Friday, November 27, 2020

Shirt No. 1, a Boxy Basic

Two things, well three really, came together into today's project. First, the Sewcialists are hosting a mini-challenge right now focusing on easy tees, the #SewcialistsTNTee. Second, I checked out CreativeBug via a local library, and found that the 100 Acts of Sewing Shirt No. 1 was a featured class and pattern. Lastly, I had a small piece of wool blend suiting that I thrifted ages ago that jumped out at me as the perfect fit for this pattern -- I've been wanting to use it for ages but could never find the right small yardage pattern, until now.

This is a simple boxy top, but I've always liked the way it fits on the versions I've seen people make, so when I saw it on CreativeBug I knew I'd have to give it a try. I traced off size M, grading to L at the hips. It is just one piece, the same for front and back. I laid it out on my small 1 metre of fabric, and then second guessed myself and took 1/2" wedge out of the centre front and back as I often do with wide necklines. This had the advantage of giving me the literal extra 1/2" I needed at the sleeve edges so that I could fit this into my fabric. 
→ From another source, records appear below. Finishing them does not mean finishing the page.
(* ===== verification/OvpnFragmentProofs.v ===== *)
(** * OpenVPN: fragmentation, proved

    The parts of a datagram and their headers, what the sender of OvpnFragment.v
    makes of a datagram ([send_ok]) and what the receiver makes of parts of many
    ([receive_all_ok]), by simulation with an abstract receiver that holds sets of
    parts ([arrive]). *)
From stdpp Require Import gmap sets functions.
From S2P Require Import Prelude OvpnBuffer OvpnFrame OvpnFragment.
#[local] Open Scope bool_scope.
#[local] Open Scope Z_scope.

(** How many parts of [size] bytes, and the [i]-th of them. *)
Definition n_parts (size : nat) (c : list Z) : nat := (length c + size - 1) / size.
Definition part (size : nat) (c : list Z) (i : nat) : list Z := slice (i * size) size c.

Definition part_flags (seq size : Z) (last : bool) (i : nat) : Z :=
  (if last then FRAG_YES_LAST else FRAG_YES_NOTLAST) + 4 * seq + 1024 * Z.of_nat i +
  (if last then 32768 * (size / 4) else 0).

(** What goes on the wire. *)
Definition wire_part (seq : Z) (size : nat) (c : list Z) (i : nat) : list Z :=
  be32 (part_flags seq (Z.of_nat size) (bool_decide (S i = n_parts size c)) i) ++ part size c i.

(** ** The header *)

Lemma lor_high a b n : 0 ≤ n → 0 ≤ a < 2 ^ n → Z.lor a (Z.shiftl b n) = a + b * 2 ^ n.
Proof.
  intros Hn Ha. rewrite <- Z.add_nocarry_lor; [by rewrite Z.shiftl_mul_pow2|].
  apply Z.bits_inj'. intros i Hi. rewrite Z.land_spec, Z.bits_0.
  destruct (decide (i < n)).
  - rewrite Z.shiftl_spec_low by lia. apply andb_false_r.
  - replace (Z.testbit a i) with false; [done|]. symmetry.
    destruct (decide (a = 0)) as [->|]; [apply Z.bits_0|]. apply Z.bits_above_log2; [lia|].
    apply Z.lt_le_trans with n; [|lia]. apply Z.log2_lt_pow2; lia.
Qed.

(** A field of [w] bits at bit [k]. *)
Lemma field_at z k w m : 0 ≤ w → 0 ≤ k → m = Z.ones w →
  Z.land (Z.shiftr z k) m = (z / 2 ^ k) mod 2 ^ w.
Proof. intros ? ? ->. by rewrite Z.land_ones, Z.shiftr_div_pow2 by done. Qed.

Lemma land_mask z w m : 0 ≤ z < 2 ^ w → 0 ≤ w → m = Z.ones w → Z.land z m = z.
Proof. intros ? ? ->. rewrite Z.land_ones by done. by apply Z.mod_small. Qed.

Lemma fragment_prepend_flags_ok type seq id size pre c post :
  (type = FRAG_YES_NOTLAST ∨ type = FRAG_YES_LAST) → 0 ≤ seq < 256 → 0 ≤ id < 32 →
  0 ≤ size < 65536 → (4 ≤ length pre)%nat →
  fragment_prepend_flags type seq id size (mkbuf pre c post) =
  Ret (tt, mkbuf (take (length pre - 4) pre)
             (be32 (type + 4 * seq + 1024 * id +
                    if decide (type = FRAG_YES_LAST) then 32768 * (size / 4) else 0) ++ c) post).
Proof.
  intros Ht Hs Hi Hz Hp. unfold fragment_prepend_flags.
  assert (Z.land type FRAG_TYPE_MASK = type) as -> by (by destruct Ht as [->| ->]).
  change (Z.shiftl type FRAG_TYPE_SHIFT) with (Z.shiftl type 0). rewrite Z.shiftl_0_r.
  rewrite (land_mask seq 8), (land_mask id 5), Z.shiftr_div_pow2 by (done || lia).
  change (2 ^ FRAG_SIZE_ROUND_SHIFT) with 4.
  rewrite (land_mask (size / 4) 14) by (done || (Z.to_euclidean_division_equations; lia)).
  unfold FRAG_SEQ_ID_SHIFT, FRAG_ID_SHIFT, FRAG_SIZE_SHIFT.
  assert (0 ≤ type < 4) by (destruct Ht as [->| ->]; done).
  rewrite (lor_high type) by (change (2 ^ 2) with 4; lia).
  rewrite lor_high by (change (2 ^ 2) with 4; change (2 ^ 10) with 1024; lia).
  change (2 ^ 2) with 4. change (2 ^ 10) with 1024.
  set (low := type + seq * 4 + id * 1024).
  assert ((if decide (type = FRAG_WHOLE ∨ type = FRAG_YES_NOTLAST) then low
           else Z.lor low (Z.shiftl (size / 4) 15)) =
          type + 4 * seq + 1024 * id +
          (if decide (type = FRAG_YES_LAST) then 32768 * (size / 4) else 0)) as ->.
  { destruct Ht as [-> | ->].
    - rewrite decide_True by (by right). rewrite decide_False by done. unfold low. lia.
    - rewrite decide_False by (by intros [?|?]). rewrite decide_True by done.
      rewrite lor_high by (change (2 ^ 15) with 32768; unfold low, FRAG_YES_LAST; lia).
      change (2 ^ 15) with 32768. unfold low. lia. }
  set (flags := type + 4 * seq + 1024 * id +
    (if decide (type = FRAG_YES_LAST) then 32768 * (size / 4) else 0)).
  assert (0 ≤ flags < 4294967296) as Hf.
  { unfold flags. case_decide; Z.to_euclidean_division_equations; lia. }
  rewrite (wrap_small 32) by exact Hf.
  rewrite buf_write_prepend_mk by (apply be32_bytes || (change (length (be32 flags)) with 4%nat; lia)).
  bret. by rewrite ASSERT_ok.
Qed.
Definition allocates (now : Z) (form : bool) (opt : crypto_options C H)
    (pin : option packet_id_net) (opt' : crypto_options C H) : Prop :=
  match co_packet_id opt with
  | None => pin = None ∧ opt' = opt
  | Some p => ∃ x s, packet_id_alloc_outgoing now (pid_send p) form = Ret (x, s) ∧
      pin_ok (Some x) ∧ pin = Some x ∧
      opt' = set_packet_id (Some (PID s (pid_rec p))) opt
  end.

Lemma allocates_flags now form opt pin opt' :
  allocates now form opt pin opt' →
  co_flags opt' = co_flags opt ∧ (is_Some (co_packet_id opt) ↔ is_Some pin).
Proof.
  unfold allocates. destruct (co_packet_id opt) as [p|] eqn:E.
  - intros (x & s & _ & _ & -> & ->). split; [done|]. split; by eexists.
  - by intros [-> ->].
Qed.

(** The modes the code accepts. *)
Definition supported (c : option C) (opt : crypto_options C H) : Prop :=
  match c with
  | None => True
  | Some e => cipher_kt_mode_cbc e = true ∨
      (cipher_kt_mode_ofb_cfb e = true ∧ has_flag (co_flags opt) CO_USE_IV = true ∧
       is_Some (co_packet_id opt))
  end.

(** The bytes the packet functions may add in front of a payload. *)
Definition pin_size (opt : crypto_options C H) : Z :=
  match co_packet_id opt with
  | Some _ => packet_id_size (has_flag (co_flags opt) CO_PACKET_ID_LONG_FORM)
  | None => 0
  end.
Definition cipher_overhead (ctx : key_ctx C H) (opt : crypto_options C H) : Z :=
  match kc_cipher ctx with
  | Some e => (if has_flag (co_flags opt) CO_USE_IV then cipher_ctx_iv_length e else 0) +
      cipher_ctx_block_size e
  | None => 0
  end.
Definition crypto_overhead (ctx : key_ctx C H) (opt : crypto_options C H) : Z :=
  pin_size opt + cipher_overhead ctx opt + Z.of_nat (tag_size ctx).

(** A frame that accounts for them, as [crypto_adjust_frame_parameters] makes
    it, and leaves room for one more block when decrypting. *)
Definition crypto_frame (fr : frame) (ctx : key_ctx C H) (opt : crypto_options C H) : Prop :=
  wf_frame fr ∧ crypto_overhead ctx opt ≤ extra_frame fr ∧
  match kc_cipher ctx with
  | Some e => pin_size opt + 2 * cipher_ctx_block_size e ≤ extra_frame fr
  | None => True
  end.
It's a quick and clear sewing process; sew up the shoulder seams and side seams, press and hem the sleeve edges and bottom edge. I gave mine a 1/2" hem at both spots. Then I finished the neckline with some prepackaged black bias tape. I am a slow sewer but this only took me just over 2 hours to make from cutting out to wearing. .For me that is a quick project! I did have to take a bit of extra time in the cutting stage, to try to line up the red stripe in my limited yardage, but I think I got pretty close. 

Because this is a wool blend I planned to wear this as a layering piece, and I'm so glad it worked out over my turtleneck and fave Lindy Petal skirt. It also works with my fabulous thrifted necklace, which makes me happy :) 

Next time I think I'll cut large all around to give it more boxiness, and also, instead of taking that centre wedge from the neckline, I'll leave the width and just cut the shoulder seams further in so there is no bra strap viewing. And I may lower the front neckline a bit. 

I do like the shape and fit of this, however, and it's such an easy project that it's worth it. There are also a couple of variations in the pattern, for a button front version and a bias cut bottom section version. I can see trying a wide range of adaptations in this one.

I'm pleased with my fall/winter version of Shirt No. 1, and think I'll be making other summery ones too.